■ **DATA PROVIDED**:
(** The lines of a text whose lines end in CR LF. *)
Fixpoint lines_crlf (cur : pystr) (s : pystr) : list pystr :=
  match s with
  | [] => match cur with [] => [] | _ => [rev cur] end
  | c :: s' =>
      match s' with
      | c' :: s'' =>
          if (c =? 13) && (c' =? 10) then rev cur :: lines_crlf [] s''
          else lines_crlf (c :: cur) s'
      | [] => lines_crlf (c :: cur) s'
      end
  end.

(** The ISO text of a date: YYYY-MM-DD in zero-padded ASCII digits. *)
Definition isoformat (y m d : Z) : pystr :=
  datetime.zero_padded 4 y ++ [45] ++ datetime.zero_padded 2 m ++ [45]
  ++ datetime.zero_padded 2 d.

(** A date of the calendar that [datetime] can hold. *)
Definition valid_date (y m d : Z) : Prop :=
  1 <= y <= 9999 /\ 1 <= m <= 12 /\ 1 <= d <= datetime._days_in_month y m.

(** The part of the pattern after the year, run on the text of one month
    and one day: the two groups must be exactly the two numbers. *)
Definition month_day_groups (m d : Z) : bool :=
  match re_match [Char (Lit 45); re_m; Char (Lit 45); re_d]
          ([45] ++ datetime.zero_padded 2 m ++ [45] ++ datetime.zero_padded 2 d) with
  | Some ([gm; gd], []) =>
      pystr_eqb gm (datetime.zero_padded 2 m)
      && pystr_eqb gd (datetime.zero_padded 2 d)
  | _ => false
  end.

■ **YOUR OBJECTIVE**:
Reproduce exactly the line that contains "([45] ++ datetime.zero_padded" together with each line after it to the end of the entries; include no other lines.

■ **WRITTEN ANSWER**:
          ([45] ++ datetime.zero_padded 2 m ++ [45] ++ datetime.zero_padded 2 d) with
  | Some ([gm; gd], []) =>
      pystr_eqb gm (datetime.zero_padded 2 m)
      && pystr_eqb gd (datetime.zero_padded 2 d)
  | _ => false
  end.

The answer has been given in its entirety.